◆ **Task input**:
(** Transposing by a permutation and then by its inverse. *)
Lemma transpose_inverse_core d shape dt perm q r1 r2 :
  let size := GetSizeByDataType dt in
  let N := prodZ shape in
  IsShapeArgValid shape perm = true -> IsShapeArgValid (permute perm shape) q = true ->
  permute q perm = seqZ 0 (zlen shape) ->
  0 < size -> 0 < N <= kShapeItemNumMAX -> zlen d = N * size -> (forall k, can_alloc k = true) ->
  exists bs,
    Transpose (Some d) shape dt perm r1
    = Ok {| res_data := Some (Some <$> bs); res_length := N * size |} /\
    Transpose (Some bs) (permute perm shape) dt q r2
    = Ok {| res_data := Some (Some <$> d); res_length := N * size |}.
Proof.
  intros size N Hv Hv2 Hinv Hsz HN Hd Hal.
  destruct (IsShapeArgValid_perm _ _ Hv) as (Hp & Hs0 & _).
  destruct (IsShapeArgValid_perm _ _ Hv2) as (Hq & _ & _).
  pose proof (permute_Permutation _ _ Hp) as Eds.
  assert (EN : prodZ (permute perm shape) = N) by (by apply prodZ_Permutation).
  assert (Hs := prodZ_Forall_pos shape Hs0 ltac:(fold N; lia)).
  assert (Hzp : zlen (permute perm shape) = zlen perm) by (unfold zlen; by rewrite length_permute).
  assert (Hback : forall l, zlen l = zlen shape -> permute q (permute perm l) = l).
  { intros l Hl. rewrite permute_permute, Hinv, <- Hl; [apply permute_id|].
    apply Forall_forall. intros p Hin. rewrite <- Hzp. by apply (is_perm_range _ _ _ Hq). }
  destruct (delivers_eq _ _ _ _ (transpose_delivers d shape dt perm r1 Hv Hsz HN
    ltac:(fold N size; lia) (Hal _))) as (bs & E1 & Hz & He). exists bs. split; [done|].
  pose proof (transpose_delivers bs (permute perm shape) dt q r2 Hv2 Hsz) as Hd2.
  rewrite EN in Hd2.
  destruct (delivers_eq _ _ _ _ (Hd2 HN ltac:(fold N size in Hz |- *; lia) (Hal _)))
    as (bs2 & -> & Hz2 & He2).
  do 4 f_equal. apply (elem_ext _ _ N size); [done|done|done|]. intros e Hr.
  destruct (unlin_spec shape e Hs0 Hr) as [Hb El]. set (si := unlin shape e) in *.
  pose proof (Forall2_length _ _ _ Hb) as Hlen.
  fold size in He2. rewrite He2 by done.
  pose proof (in_box_permute _ _ _ Hp Hb) as Hb2.
  assert (Ee : e = lin (permute q (permute perm shape)) (permute q (permute perm si)))
    by (rewrite !Hback; unfold zlen; congruence).
  rewrite Ee at 1. rewrite transpose_src_at; [|by rewrite Eds|lia|done|done].
  rewrite He by (change (prodZ shape) with N; rewrite <- EN; by apply lin_bound).
  rewrite transpose_src_at by (done || (fold N; lia)). by rewrite El.
Qed.

(** The rows of the permutation table. *)
Definition perm_rows : list (Z * Z * list Z) :=
  [(FORMAT_NCHW, FORMAT_NHWC, [0; 2; 3; 1]); (FORMAT_NCHW, FORMAT_HWCN, [2; 3; 1; 0]);
   (FORMAT_NCHW, FORMAT_CHWN, [1; 2; 3; 0]); (FORMAT_NHWC, FORMAT_NCHW, [0; 3; 1; 2]);
   (FORMAT_NHWC, FORMAT_CHWN, [3; 1; 2; 0]); (FORMAT_NHWC, FORMAT_HWCN, [1; 2; 3; 0]);
   (FORMAT_HWCN, FORMAT_NCHW, [3; 2; 0; 1]); (FORMAT_HWCN, FORMAT_NHWC, [3; 0; 1; 2]);
   (FORMAT_HWCN, FORMAT_CHWN, [2; 0; 1; 3]); (FORMAT_CHWN, FORMAT_NCHW, [3; 0; 1; 2]);
   (FORMAT_CHWN, FORMAT_NHWC, [3; 1; 2; 0]); (FORMAT_CHWN, FORMAT_HWCN, [1; 2; 0; 3])].

Lemma find_key_In {V} (k : Z) (m : list (Z * V)) v : find_key k m = Some v -> In (k, v) m.
Proof.
  induction m as [|[k' v'] m IH]; simpl; [done|].
  destruct (Z.eqb_spec k' k) as [->|]; [intros [= ->]; by left|auto].
Qed.

Lemma GetPermByForamt_row a b p : GetPermByForamt a b = Ok p -> In (a, b, p) perm_rows.
Proof.
  unfold GetPermByForamt. destruct (find_key a perm_args) as [row|] eqn:Er; [|done].
  destruct (find_key b row) as [p'|] eqn:Ep; [|done]. intros [= <-].
  apply find_key_In in Er, Ep. simpl in Er.
  destruct Er as [[= <- <-]|[[= <- <-]|[[= <- <-]|[[= <- <-]|[]]]]]; simpl in Ep;
    destruct Ep as [[= <- <-]|[[= <- <-]|[[= <- <-]|[]]]]; unfold perm_rows; simpl; tauto.
Qed.

Lemma perm_args_inverse a b p q :
  GetPermByForamt a b = Ok p -> GetPermByForamt b a = Ok q -> permute q p = seqZ 0 4.
Proof.
  assert (FORMAT_NCHW <> FORMAT_NHWC) by (by apply (formats_neq 0 1)).
  assert (FORMAT_NCHW <> FORMAT_HWCN) by (by apply (formats_neq 0 7)).
  assert (FORMAT_NCHW <> FORMAT_CHWN) by (by apply (formats_neq 0 6)).
  assert (FORMAT_NHWC <> FORMAT_HWCN) by (by apply (formats_neq 1 7)).
  assert (FORMAT_NHWC <> FORMAT_CHWN) by (by apply (formats_neq 1 6)).
  assert (FORMAT_HWCN <> FORMAT_CHWN) by (by apply (formats_neq 7 6)).
  intros Hp%GetPermByForamt_row Hq%GetPermByForamt_row. unfold perm_rows in *. simpl in Hp, Hq.
  repeat (destruct Hp as [Hp|Hp]; [injection Hp as <- <- <-|]); [..|done];
    repeat (destruct Hq as [Hq|Hq]; [first [congruence | (injection Hq; intros; subst q; reflexivity)]|]); done.
Qed.

(** What the dispatch of [TransFormat] amounts to on consistent arguments. *)
Lemma TransFormat_Transpose args r :
  consistent args ->
  TransposeModel.TransShape (src_format args) (src_shape args) (src_data_type args)
    (dst_format args) = Ok (dst_shape args) ->
  exists p,
    GetPermByForamt (src_primary_format args) (dst_primary_format args) = Ok p /\
    IsShapeArgValid (src_shape args) p = true /\ dst_shape args = permute p (src_shape args) /\
    TransposeModel.TransFormat args r
    = Transpose (data args) (src_shape args) (src_data_type args) p r.
Proof.
  intros (E1 & E2 & _) Ht. pose proof Ht as Hs. unfold TransposeModel.TransShape in Hs.
  rewrite <- E1, <- E2 in Hs. apply bind_Ok in Hs as (p & Hp & Hs). apply reject_Ok in Hs as [Hv Hs].
  apply negb_false_iff in Hv. destruct (IsShapeArgValid_perm _ _ Hv) as (Hperm & _).
  rewrite TransShapeByPerm_ok in Hs by done. injection Hs as Hs.
  exists p. split; [done|]. split; [done|]. split; [done|].
  unfold TransposeModel.TransFormat. rewrite Ht. cbn [mbind outcome_bind].
  rewrite dst_correct. cbn [negb reject_if]. cbv zeta. revert Hp. unfold GetPermByForamt.
  destruct (find_key (src_primary_format args) perm_args) as [dsts|]; [|done]. change (default [] (Some dsts)) with dsts.
  destruct (find_key (dst_primary_format args) dsts); [|done]. by intros [= ->].
Qed.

◆ **Problem description**:
Where a line in the listing above includes the string "size", copy that line.

◆ **Written response**:
  let size := GetSizeByDataType dt in
  0 < size -> 0 < N <= kShapeItemNumMAX -> zlen d = N * size -> (forall k, can_alloc k = true) ->
    = Ok {| res_data := Some (Some <$> bs); res_length := N * size |} /\
    = Ok {| res_data := Some (Some <$> d); res_length := N * size |}.
  intros size N Hv Hv2 Hinv Hsz HN Hd Hal.
    ltac:(fold N size; lia) (Hal _))) as (bs & E1 & Hz & He). exists bs. split; [done|].
  destruct (delivers_eq _ _ _ _ (Hd2 HN ltac:(fold N size in Hz |- *; lia) (Hal _)))
  do 4 f_equal. apply (elem_ext _ _ N size); [done|done|done|]. intros e Hr.
  fold size in He2. rewrite He2 by done.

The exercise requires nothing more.